I like this site a lot because it speaks about psychology. On one of those other stories on cheating female nurses; one reason given, was that these women were working with doctors who were identified as high status men. I do dimly remember Emma writing that FLR will break down if the man is too submissive and also dating. I will have to find that article again.

I am trying to piece together what I have learnt with women cheating in a marriage. I just don’t have enough knowledge to take the exercise very far.

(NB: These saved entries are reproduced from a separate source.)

(** * BehaviorRunner: a pausable, single-step controller for page behaviors

    A shallow embedding of [BehaviorRunner] and [initRunnableBehavior]
    together with the part of the JavaScript run time they rely on:
    promises with identity, the microtask queue, [setInterval] timers and
    the [window] object that carries the pause flag.  One world holds one
    runner and its environment; the environment acts through events. *)

From Stdlib Require Import ZArith.
From stdpp Require Import base option list gmap strings.

Open Scope Z_scope.
Open Scope nat_scope.

(** ** JavaScript values *)

(** The values that flow through the runner: primitives, the raw
    [{done, value}] object an async iterator produces and the
    [{done, wait}] object a post-step function produces. *)
Inductive value : Type :=
| VUndefined
| VNull
| VBool (b : bool)
| VNum (n : Z)
| VStr (s : string)
| VResult (done : bool) (payload : value)
| VOutcome (done wait : bool).

(** ToBoolean, as used by [if (window.$WBBehaviorPaused)]. *)
Definition truthy (v : value) : bool :=
  match v with
  | VUndefined | VNull => false
  | VBool b => b
  | VNum n => negb (n =? 0)%Z
  | VStr s => negb (String.eqb s "")
  | VResult _ _ | VOutcome _ _ => true
  end.

(** A call either returns or throws. *)
Inductive completion (A : Type) : Type :=
| Normal (a : A)
| Throw (e : value).
Arguments Normal {A} a.
Arguments Throw {A} e.

(** A post-step function: called with the raw result, returns or throws. *)
Definition policy : Type := value → completion value.

(** What may sit in a [postStepFN] position: nothing, [null] or a function. *)
Inductive slot : Type :=
| SUndefined
| SNull
| SFn (f : policy).

(** [x != null] *)
Definition not_nullish (s : slot) : bool :=
  match s with SFn _ => true | SUndefined | SNull => false end.

(** [if (x)] on a slot: functions are truthy, [undefined] and [null] are not. *)
Definition slot_truthy (s : slot) : bool :=
  match s with SFn _ => true | SUndefined | SNull => false end.

(** ** Promises, reactions and jobs *)

Inductive settled : Type :=
| Fulfilled (v : value)
| Rejected (e : value).

(** The callbacks this program attaches to promises. *)
Inductive reaction : Type :=
| RThen (f : policy) (derived : nat)
    (* resultP.then(this.postStepFN): [derived] is the promise [then] returns *)
| RForward (target : nat)
    (* the resolving functions of [target], attached when it adopts a promise *)
| RAwaitStep (outer : nat).
    (* the rest of [step] after [await this.waitToBeUnpaused()];
       [outer] is the promise that call of [step] returned *)

Inductive pstate : Type :=
| Pending (reactions : list reaction)
| Settled (s : settled).

Inductive job : Type :=
| JReact (r : reaction) (s : settled)    (* PromiseReactionJob *)
| JAdopt (target : nat) (source : nat).  (* NewPromiseResolveThenableJob *)

(** ** The action source *)

(** One call of [next()] on a source: it throws, or returns a promise that
    fulfils with [{done, value}] or rejects.  The promise is created in the
    state it ends in. *)
Inductive response : Type :=
| Yields (done : bool) (payload : value)
| Rejects (e : value)
| Throws (e : value).

(** ** The runner and the window *)

Record BehaviorRunner : Type := {
  stepIterator : nat;             (* reference to the async iterator *)
  upCheckInterval : option nat;   (* ?number *)
  postStepFN : slot;
  _waitP : option nat             (* ?Promise<void> *)
}.

Record MousePosition : Type := {
  pageX : Z; pageY : Z; clientX : Z; clientY : Z; screenX : Z; screenY : Z
}.

Record MouseEventConfig : Type := {
  type : string;
  position : MousePosition
}.

(** Function values stored on the window. *)
Inductive handler : Type :=
| BoundStep (self : BehaviorRunner).   (* runner.step, bound by autobind *)

(** The properties of [window] the program touches.  [dispatched] logs the
    calls of [document.dispatchEvent(createMouseEvent(config))] by the
    configuration given: [createMouseEvent] (./events) is not part of the
    sources at hand. *)
Record Window : Type := {
  WBBehaviorPaused : value;                  (* $WBBehaviorPaused *)
  WBBehaviorStepIter : option nat;           (* $WBBehaviorStepIter$ *)
  WBBehaviorRunner : option BehaviorRunner;  (* $WBBehaviorRunner$ *)
  WRIteratorHandler : option handler;        (* $WRIteratorHandler$ *)
  dispatched : list MouseEventConfig
}.

(** ** The world *)

Record World : Type := {
  window : Window;
  runner : BehaviorRunner;
  promises : gmap nat pstate;       (* the promises created so far *)
  next_promise : nat;
  microtasks : list job;            (* the microtask queue, head first *)
  intervals : list (nat * nat);     (* live intervals: handle, and the promise
                                       whose [resolve] the callback holds *)
  next_handle : nat;
  sources : nat → nat → response;   (* what the n-th [next()] of a source does *)
  calls : list nat;                 (* the sources [next()] was called on *)
  waits : list nat                  (* the promises made by waitToBeUnpaused *)
}.

Definition with_window (x : Window) (w : World) : World :=
  {| window := x; runner := runner w; promises := promises w;
     next_promise := next_promise w; microtasks := microtasks w;
     intervals := intervals w; next_handle := next_handle w;
     sources := sources w; calls := calls w; waits := waits w |}.

Definition with_runner (x : BehaviorRunner) (w : World) : World :=
  {| window := window w; runner := x; promises := promises w;
     next_promise := next_promise w; microtasks := microtasks w;
     intervals := intervals w; next_handle := next_handle w;
     sources := sources w; calls := calls w; waits := waits w |}.

Definition with_promises (x : gmap nat pstate) (w : World) : World :=
  {| window := window w; runner := runner w; promises := x;
     next_promise := next_promise w; microtasks := microtasks w;
     intervals := intervals w; next_handle := next_handle w;
     sources := sources w; calls := calls w; waits := waits w |}.

Definition with_next_promise (x : nat) (w : World) : World :=
  {| window := window w; runner := runner w; promises := promises w;
     next_promise := x; microtasks := microtasks w;
     intervals := intervals w; next_handle := next_handle w;
     sources := sources w; calls := calls w; waits := waits w |}.

Definition with_microtasks (x : list job) (w : World) : World :=
  {| window := window w; runner := runner w; promises := promises w;
     next_promise := next_promise w; microtasks := x;
     intervals := intervals w; next_handle := next_handle w;
     sources := sources w; calls := calls w; waits := waits w |}.

Definition with_intervals (x : list (nat * nat)) (w : World) : World :=
  {| window := window w; runner := runner w; promises := promises w;
     next_promise := next_promise w; microtasks := microtasks w;
     intervals := x; next_handle := next_handle w;
     sources := sources w; calls := calls w; waits := waits w |}.

Definition with_next_handle (x : nat) (w : World) : World :=
  {| window := window w; runner := runner w; promises := promises w;
     next_promise := next_promise w; microtasks := microtasks w;
     intervals := intervals w; next_handle := x;
     sources := sources w; calls := calls w; waits := waits w |}.

Definition with_calls (x : list nat) (w : World) : World :=
  {| window := window w; runner := runner w; promises := promises w;
     next_promise := next_promise w; microtasks := microtasks w;
     intervals := intervals w; next_handle := next_handle w;
     sources := sources w; calls := x; waits := waits w |}.

Definition with_waits (x : list nat) (w : World) : World :=
  {| window := window w; runner := runner w; promises := promises w;
     next_promise := next_promise w; microtasks := microtasks w;
     intervals := intervals w; next_handle := next_handle w;
     sources := sources w; calls := calls w; waits := x |}.

Definition set_paused (v : value) (win : Window) : Window :=
  {| WBBehaviorPaused := v; WBBehaviorStepIter := WBBehaviorStepIter win;
     WBBehaviorRunner := WBBehaviorRunner win;
     WRIteratorHandler := WRIteratorHandler win;
     dispatched := dispatched win |}.

(** ** Run-time operations *)

(** A new promise object in the given state. *)
Definition new_promise (st : pstate) (w : World) : nat * World :=
  let p := next_promise w in
  (p, with_next_promise (S p) (with_promises (<[p := st]> (promises w)) w)).

(** Settling a pending promise queues one job per reaction, in order; the
    resolving functions of a settled promise do nothing. *)
Definition settle (p : nat) (s : settled) (w : World) : World :=
  match promises w !! p with
  | Some (Pending rs) =>
      with_microtasks (microtasks w ++ map (λ r, JReact r s) rs)
        (with_promises (<[p := Settled s]> (promises w)) w)
  | _ => w
  end.

(** PerformPromiseThen: register the reaction, or queue its job when the
    promise has settled already. *)
Definition perform_then (p : nat) (r : reaction) (w : World) : World :=
  match promises w !! p with
  | Some (Pending rs) => with_promises (<[p := Pending (rs ++ [r])]> (promises w)) w
  | Some (Settled s) => with_microtasks (microtasks w ++ [JReact r s]) w
  | None => w
  end.

(** Resolving a promise with another promise: the adoption is a job. *)
Definition resolve_with_promise (target source : nat) (w : World) : World :=
  with_microtasks (microtasks w ++ [JAdopt target source]) w.
(** ** Deletion and the working set (page.tsx 158-160, 55-118) *)




(** ** Answers for a job that is already terminal (page.tsx 76-104) *)




Lemma isRetired_pollingEffect j s : isRetired j s -> isRetired j (pollingEffect s).
Proof.
  unfold isRetired. intros [H1 [H2 H3]]. effects. repeat split; trivial.
  intros t Ht. unfold pollingEffect in Ht.
  assert (Hc : forall t', In t' match pollCleanup s with
                                 | Some i => clearInterval i (intervals s)
                                 | None => intervals s
                                 end -> ~ In j (snd t')).
  { intros t' Ht'. destruct (pollCleanup s); [|apply H2, Ht'].
    unfold clearInterval in Ht'. apply filter_In in Ht'. apply H2. tauto. }
  destruct (Nat.eqb _ 0); simpl in Ht.
  - apply Hc, Ht.
  - apply in_app_or in Ht. destruct Ht as [Ht|[Ht|[]]]; [apply Hc, Ht|].
    subst t. exact H1.
Qed.

Lemma isRetired_finishRound j c s : isRetired j s -> isRetired j (finishRound c s).
Proof.
  intros H. unfold finishRound. destruct (Nat.ltb 0 (length c)); [|exact H].
  unfold setPendingJobs. apply isRetired_pollingEffect.
  destruct H as [H1 [H2 H3]]. repeat split; trivial. simpl.
  intros Hf. apply filter_In in Hf. tauto.
Qed.

Lemma isRetired_runLoop j r jobs : forall c s,
  ~ In j jobs -> isRetired j s -> isRetired j (runLoop r jobs c s).
Proof.
  induction jobs as [|j' jobs IH]; intros c s Hn H; simpl.
  - apply isRetired_finishRound, H.
  - destruct (malformed j').
    + apply IH; [|exact H]. intros Hj. apply Hn. right. exact Hj.
    + destruct H as [H1 [H2 H3]]. repeat split; trivial. simpl.
      intros x Hx. apply in_app_or in Hx. destruct Hx as [Hx|[Hx|[]]].
      * apply H3, Hx.
      * subst x. exact Hn.
Qed.

Lemma isRetired_step e s j :
  submitsId j e = false -> isRetired j s ->
  isRetired j (step e s) /\ answersFor j e s = false.
Proof.
  intros Hs H. assert (H' := H). destruct H' as [H1 [H2 H3]].
  destruct e as [text| |k a now|j'|u text f|i|r a now]; simpl;
    (split; [|try reflexivity]).
  - exact H.
  - unfold generateImage. destruct (negb _); exact H.
  - destruct (nth_error (submissions s) k) as [text|]; [|exact H].
    unfold generateImageResume.
    destruct a as [| | |[j'|]]; try exact H.
    destruct (truthy j'); [|exact H].
    assert (R : isRetired j (setPendingJobs (fun prev => prev ++ [j'])
             (setImages (fun prev => newImage j' text now :: prev)
                (withSubmissions (removeNth k (submissions s)) s)))).
    { unfold setPendingJobs. apply isRetired_pollingEffect.
      repeat split; trivial. simpl. intros Hi. apply in_app_or in Hi.
      destruct Hi as [Hi|[Hi|[]]]; [exact (H1 Hi)|].
      subst j'. simpl in Hs. rewrite String.eqb_refl in Hs. discriminate. }
    exact R.
  - exact H.
  - unfold downloadImage. destruct f; exact H.
  - destruct (findInterval i (intervals s)) as [[i' jobs]|] eqn:F; [|exact H].
    apply findInterval_Some in F. destruct F as [F _].
    unfold intervalFires. apply isRetired_runLoop; [exact (H2 _ F) | exact H].
  - destruct (findRound r (rounds s)) as [x|] eqn:F; [|exact H].
    apply findRound_Some in F. destruct F as [F _]. specialize (H3 x F) as Hx.
    unfold roundResumes. destruct (todo x) as [|jh rest]; [exact H|].
    destruct (reconcile _ _ _ _ _) as [c' s'] eqn:E.
    apply isRetired_runLoop; [intros Hr; apply Hx; right; exact Hr|].
    assert (D : isRetired j (withRounds (dropRound (rid x) (rounds s)) (nextRoundId s) s)).
    { repeat split; trivial. simpl. intros y Hy. unfold dropRound in Hy.
      apply filter_In in Hy. apply H3. tauto. }
    destruct a as [| | |[u|m|]]; simpl in E; inversion E; subst; exact D.
  - destruct (findRound r (rounds s)) as [x|] eqn:F; [|reflexivity].
    apply findRound_Some in F. destruct F as [F _]. specialize (H3 x F) as Hx.
    unfold awaits. destruct (todo x) as [|jh rest]; [reflexivity|].
    apply String.eqb_neq. intros E. apply Hx. left. exact E.
Qed.



(** ** Malformed ids (page.tsx 61-65) *)

Lemma pendingJobs_finishRound_out c s j :
  ~ In j (pendingJobs s) -> ~ In j (pendingJobs (finishRound c s)).
Proof.
  intros H. unfold finishRound. destruct (Nat.ltb 0 (length c)); [|exact H].
  effects. intros Hf. apply filter_In in Hf. tauto.
Qed.

Lemma pendingJobs_finishRound_completed c s j :
  In j c -> ~ In j (pendingJobs (finishRound c s)).
Proof.
  intros Hc. unfold finishRound.
  assert (L : Nat.ltb 0 (length c) = true) by (destruct c; [destruct Hc | reflexivity]).
  rewrite L. effects. intros Hf. apply filter_In in Hf. destruct Hf as [_ Hf].
  apply negb_true_iff, includes_false in Hf. exact (Hf Hc).
Qed.

Section MalformedJob.
(** * Assessment engine of [app.py]: nutrition formulas, meal plan, posture checks

    A shallow embedding of the calculation functions of
    [src/fitness-ai-form/app.py] together with the properties the
    specification states about them.

    Conventions of the model.
    - A Python [str] is the list of its Unicode code points ([pystr]);
      literals are written as UTF-8 text and decoded by [u].
    - A Python [float] of the nutrition functions is the exact rational it
      denotes ([Q]); binary64 rounding error, infinities and NaN are outside
      the model.  Results are compared with [==].
    - A Python [float] of the posture geometry is a real number ([R]), with
      [math.atan2], [math.degrees] and [math.hypot] as their mathematical
      counterparts.
    - Ties of [round] and comparisons at a threshold are therefore those of
      exact arithmetic, and overflow and underflow do not occur; statements
      are kept to what also holds of the binary64 results.
    - A call that can raise returns [result]: [Raise e] or [Ok v]. *)

From Stdlib Require Import ZArith QArith Qround Qabs Lia Psatz.
From Stdlib Require Import Reals.
From Stdlib Require Import String Ascii DecimalString.
From stdpp Require Import base option list gmap.

Local Open Scope Z_scope.

(** ** Python strings *)

Module PyStr.

Definition pystr : Type := list N.

Definition bytes_of (s : string) : list N :=
  List.map (fun b => N_of_ascii (ascii_of_byte b)) (list_byte_of_string s).

(** UTF-8 decoding of a literal (well-formed input only). *)
Fixpoint utf8_decode (bs : list N) : pystr :=
  match bs with
  | [] => []
  | b0 :: r0 =>
      if (b0 <? 128)%N then b0 :: utf8_decode r0
      else if (b0 <? 224)%N then
        match r0 with
        | b1 :: r1 => ((b0 mod 32) * 64 + b1 mod 64)%N :: utf8_decode r1
        | _ => []
        end
      else if (b0 <? 240)%N then
        match r0 with
        | b1 :: b2 :: r2 =>
            ((b0 mod 16) * 4096 + (b1 mod 64) * 64 + b2 mod 64)%N
              :: utf8_decode r2
        | _ => []
        end
      else
        match r0 with
        | b1 :: b2 :: b3 :: r3 =>
            ((b0 mod 8) * 262144 + (b1 mod 64) * 4096
             + (b2 mod 64) * 64 + b3 mod 64)%N :: utf8_decode r3
        | _ => []
        end
  end.

Definition u (s : string) : pystr := utf8_decode (bytes_of s).
Arguments u : simpl never.

(** [str.isspace] on one code point: the characters [str.strip()] removes. *)
Definition isspace (c : N) : bool :=
  ((9 <=? c) && (c <=? 13) || (28 <=? c) && (c <=? 32)
   || (c =? 133) || (c =? 160) || (c =? 5760)
   || (8192 <=? c) && (c <=? 8202)
   || (c =? 8232) || (c =? 8233) || (c =? 8239) || (c =? 8287)
   || (c =? 12288))%N.

Fixpoint lstrip (s : pystr) : pystr :=
  match s with
  | c :: r => if isspace c then lstrip r else s
  | [] => []
  end.

(** [s.strip()] *)
Definition strip (s : pystr) : pystr := rev (lstrip (rev (lstrip s))).

(** [s.split(sep)] for a one-character separator: never the empty list. *)
Fixpoint split (sep : N) (s : pystr) : list pystr :=
  match s with
  | [] => [[]]
  | c :: r =>
      if (c =? sep)%N then [] :: split sep r
      else match split sep r with
           | h :: t => (c :: h) :: t
           | [] => [[c]]
           end
  end.

(** [sep.join(l)] *)
Fixpoint join (sep : pystr) (l : list pystr) : pystr :=
  match l with
  | [] => []
  | [x] => x
  | x :: r => x ++ sep ++ join sep r
  end.

(** [s.startswith(prefix)] *)
Fixpoint startswith (s prefix : pystr) : bool :=
  match prefix, s with
  | [], _ => true
  | p :: prefix', c :: s' => (p =? c)%N && startswith s' prefix'
  | _ :: _, [] => false
  end.
(** Against C9 as stated: a 202 answer, neither 200 nor 201, is read and
    the client it names is stored and returned. *)
Lemma registerClient_accepts_202 :
  exists client w',
    Dcr.registerClient (respond 202 "Accepted" "<registration of client-1>") 5000
      auth_metadata "https://mcp.example.com/api" "http://localhost:3000/callback"
      "MCP Client" None empty_world = (Ok client, w') /\
    clientId client = "client-1" /\
    JsMap.get
      (Dcr.getClientCacheKey "https://auth.example.com" "https://mcp.example.com/api"
         (Some "http://localhost:3000/callback"))
      (registeredClients w') <> None.
Proof.
  eexists _, _. split; [vm_compute; reflexivity|].
  split; [reflexivity | vm_compute; discriminate].
Qed.
(** Against C1 as stated: scopes are configured explicitly and yet the URL
    carries the challenge-derived scope; and with no configured, challenged
    or resource-advertised scopes the URL still carries a scope parameter,
    the scopes the authorization server advertises. *)
Lemma initiateAuthFlow_challenge_overrides_config :
  (exists url,
     fst (AuthFlow.initiateAuthFlow offline 1000000 "verifier-1" "state-1"
            "https://mcp.example.com/api" (api_config (Some ["files:read"])) None
            (Some "files:write") world_with_metadata)
     = Ok (url_toString url, "state-1") /\
     cfg_scopes (api_config (Some ["files:read"])) = Some ["files:read"] /\
     SearchParams.get "scope" (searchParams url) = Some "files:write") /\
  (exists url,
     fst (AuthFlow.initiateAuthFlow offline 1000000 "verifier-1" "state-1"
            "https://mcp.example.com/api" (api_config None) None None
            world_with_bare_metadata)
     = Ok (url_toString url, "state-1") /\
     SearchParams.get "scope" (searchParams url) = Some "openid profile").
Proof.
  split.
  - exists (AuthFlow.authorizationUrlObject
              (mkURL "https:" "auth.example.com" "" "https://auth.example.com"
                 "/authorize" [])
              auth_metadata "client-1" "http://localhost:3000/callback" "state-1"
              "S256(verifier-1)" Pkce.S256 "https://mcp.example.com/api"
              (Some ["files:write"])).
    split; [vm_compute; reflexivity|].
    split; reflexivity.
  - exists (AuthFlow.authorizationUrlObject
              (mkURL "https:" "auth.example.com" "" "https://auth.example.com"
                 "/authorize" [])
              auth_metadata "client-1" "http://localhost:3000/callback" "state-1"
              "S256(verifier-1)" Pkce.S256 "https://mcp.example.com/api" None).
    split; [vm_compute; reflexivity | reflexivity].
Qed.
Lemma pageConfig_clean (part : jstring) (page : PageEntry) :
  ~ In comma part ->
  pageConfig (trim part) = Returns page ->
  clean (entry_id page)
  /\ (forall n, entry_name page = Some n -> clean n)
  /\ exists d parts, split colon (trim part) = d :: parts
                     /\ entry_id page = trim d.
Proof.
  intros Hc Hp.
  destruct (pageConfig_Returns (trim part)) as (d & parts & Hs & Hp').
  rewrite Hp' in Hp. injection Hp as <-. cbn [entry_id entry_name].
  assert (Hpart : forall t, In t (d :: parts) -> clean (trim t)).
  { intros t Ht. rewrite <- Hs in Ht. split; [apply trim_idemp|].
    split; intros Hx; apply trim_In in Hx;
      destruct (split_In _ _ _ _ Ht Hx) as [Hin Hne]; [|congruence].
    apply Hc. apply trim_In. exact Hin. }
  split; [apply Hpart; left; reflexivity|]. split; [|eauto].
  intros n Hn. destruct parts as [|n0 parts]; [discriminate|].
  injection Hn as <-. apply Hpart. right. left. reflexivity.
Qed.

Lemma split_comma_parts (s part : jstring) :
  In part (split comma s) -> ~ In comma part.
Proof. intros Hp Hx. destruct (split_In _ _ _ _ Hp Hx). congruence. Qed.

Lemma pageIdEntries_clean (s : jstring) (pages : list PageEntry) :
  Forall2 (fun entry page => pageConfig entry = Returns page)
    (pageIdEntries s) pages ->
  Forall (fun page => clean (entry_id page)
                      /\ forall n, entry_name page = Some n -> clean n) pages.
Proof.
  unfold pageIdEntries. intros HF.
  assert (Hparts : Forall (fun part => ~ In comma part) (split comma s)).
  { apply List.Forall_forall. intros part. apply split_comma_parts. }
  revert pages HF. induction Hparts as [|part parts Hpart _ IH];
    cbn [map]; intros pages HF; inversion HF as [|? page ? pages' Hp HF']; subst;
    constructor.
  - destruct (pageConfig_clean _ _ Hpart Hp) as (Hid & Hname & _). auto.
  - apply IH. exact HF'.
Qed.

(** With no [PAGE_DEFAULT_ID], the first page's id is the default id
    without the whitespace at its end. *)
Lemma default_id_first_page (PAGE_IDS PAGE_ID PAGE_DEFAULT_ID : option jstring)
    (d : jstring) (page0 : PageEntry) (pages : list PageEntry) :
  PAGE_DEFAULT_ID = None \/ PAGE_DEFAULT_ID = Some [] ->
  generateConfig_pages PAGE_IDS PAGE_ID PAGE_DEFAULT_ID
  = Returns (Some d, page0 :: pages) ->
  entry_id page0 = trimEnd d
  /\ trimStart d = d
  /\ Forall (fun page => clean (entry_id page)) (page0 :: pages).
Proof.
  intros Hunset Hgen.
  pose proof (orVar_chosen PAGE_IDS PAGE_ID) as Hch.
  destruct (orVar PAGE_IDS PAGE_ID) as [[|c0 s0]|] eqn:Hs;
    try (unfold generateConfig_pages in Hgen; rewrite Hs in Hgen; discriminate).
  destruct (generateConfig_pages_Returns PAGE_IDS PAGE_ID PAGE_DEFAULT_ID
              (c0 :: s0) Hs ltac:(discriminate))
    as (d' & pages' & Hgen' & HF & Hd).
  rewrite Hgen' in Hgen. injection Hgen as -> ->.
  assert (Hclean := pageIdEntries_clean _ _ HF).
  assert (Hd' : exists entry0 entries parts,
             pageIdEntries (c0 :: s0) = entry0 :: entries
             /\ split colon entry0 = d :: parts).
  { destruct Hunset as [-> | ->]; exact Hd. }
  destruct Hd' as (entry0 & entries & parts & He & Hsplit).
  destruct (pageIdEntries_cons (c0 :: s0)) as (part & parts' & Hparts & He').
  rewrite He' in He. injection He as <- <-.
  rewrite He' in HF. inversion HF as [|? ? ? ? Hp _]; subst.
  assert (Hpart : ~ In comma part).
  { apply (split_comma_parts (c0 :: s0)). rewrite Hparts. left. reflexivity. }
  destruct (pageConfig_clean _ _ Hpart Hp) as (_ & _ & d2 & parts2 & Hsplit2 & Hid).
  rewrite Hsplit in Hsplit2. injection Hsplit2 as <- <-.
  assert (Hstart : trimStart d = d).
  { destruct d as [|x d]; [reflexivity|].
    destruct (split_head_prefix _ _ _ _ Hsplit) as [r Hr].
    apply (trimStart_prefix (x :: d) r); [|discriminate].
    rewrite <- Hr. apply trim_trimStart. }
  split; [|split; [exact Hstart|]].
  - rewrite Hid. unfold trim. rewrite Hstart. reflexivity.
  - eapply List.Forall_impl; [|exact Hclean]. intros page [H _]. exact H.
Qed.
(** [int()] raises [ValueError] on the empty text and on a text with a
    character that no literal contains. *)
Lemma int_foreign_text s : foreign_text s -> not_a_number s.
Proof.
  intros [->|(c & Hm & Hc)]; [done|].
  unfold int_char in Hc. rewrite !orb_false_iff in Hc.
  destruct Hc as ((((Hd & Hs) & Hplus) & Hminus) & Hu).
  pose proof (mem_lstrip c _ (mem_rstrip c s Hm Hs) Hs) as Hm'.
  unfold not_a_number, PyStr.int.
  destruct (PyStr.lstrip (PyStr.rstrip s)) as [|d body]; [done|].
  assert (Hbody : Ascii.eqb c d = false -> PyStr.digits_us false 0 body = None).
  { intros E. cbn [Numbers.mem] in Hm'. rewrite E in Hm'. by apply (digits_us_bad c). }
  destruct (Ascii.eqb_spec d "-") as [->|_]; [by rewrite Hbody|].
  destruct (Ascii.eqb_spec d "+") as [->|_]; [by rewrite Hbody|].
  by rewrite (digits_us_bad c).
Qed.

(** Texts of literal characters only that are no numbers all the same *)
Lemma not_a_number_literal_chars :
  not_a_number " " /\ not_a_number "1 2" /\ not_a_number "1__0"
  /\ not_a_number "+" /\ not_a_number "_1" /\ not_a_number "1_".
Proof. by vm_compute. Qed.

(** A text is a number or it is not. *)
Lemma int_cases s : (exists n, PyStr.int s = Ok n) \/ not_a_number s.
Proof.
  destruct (PyStr.int s) as [n|e|] eqn:E; [by eauto| |by apply int_not_Fuel in E].
  right. unfold not_a_number. rewrite E. by apply int_Raise in E as ->.
Qed.

Lemma trim_not_Fuel s e : trim s e <> Fuel.
Proof. apply trim_loop_fuel. Qed.

Lemma field_int_not_Fuel v : field_int v <> Fuel.
Proof. destruct v; [apply int_not_Fuel|done]. Qed.

Lemma Pattern_init_row_not_Fuel p : Pattern_init_row p <> Fuel.
Proof.
  unfold Pattern_init_row, getitem.
  destruct (p !! " NIR"); [|done]. cbn.
  destruct (p !! " SERIE"); [|done]. cbn.
  destruct (p !! " NUMERACION_INICIAL") as [ini|]; [|done]. cbn.
  destruct (field_int ini) eqn:Ei; [|done|by apply field_int_not_Fuel in Ei]. cbn.
  destruct (p !! " NUMERACION_FINAL") as [fin|]; [|done]. cbn.
  destruct (field_int fin) eqn:Ef; [|done|by apply field_int_not_Fuel in Ef]. cbn.
  destruct (trim _ _) as [[ts te]|ex|] eqn:Et; [done|done|by apply trim_not_Fuel in Et].
Qed.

I will post the article below.

 

A recent study from Illicit Encounters, a UK-based dating site for married people, suggests that female nurses are statistically more likely to cheat than women in other professions. According to their data, nurses made up the largest percentage of female users on the platform. The demanding work schedules and emotional strain of healthcare jobs may play a role in this trend.
 
Psychologists note that nurses often work long, irregular hours, sometimes leading to emotional disconnect in relationships. Combined with the emotional intensity of caring for others, this can make healthcare workers more prone to seeking connection outside their relationships. It’s not about morality, it’s about environment, stress, and opportunity.
 
Critics argue the findings are sensationalized and fail to account for broader social factors. Regardless, the study reignites conversation about the effects of demanding careers on personal lives.

 

 

 
Posted : 25/06/2025 12:27 am
DanCuckold
Posts: 15
Eminent Member
 

Interesting question. Immediate reflex answer is you may be in a FLR or not, the relationship situation would still require acceptance on the part of the man who has been "replaced". 

I guess for it to be cheating, the cheated-on must not have given permission or acceptance.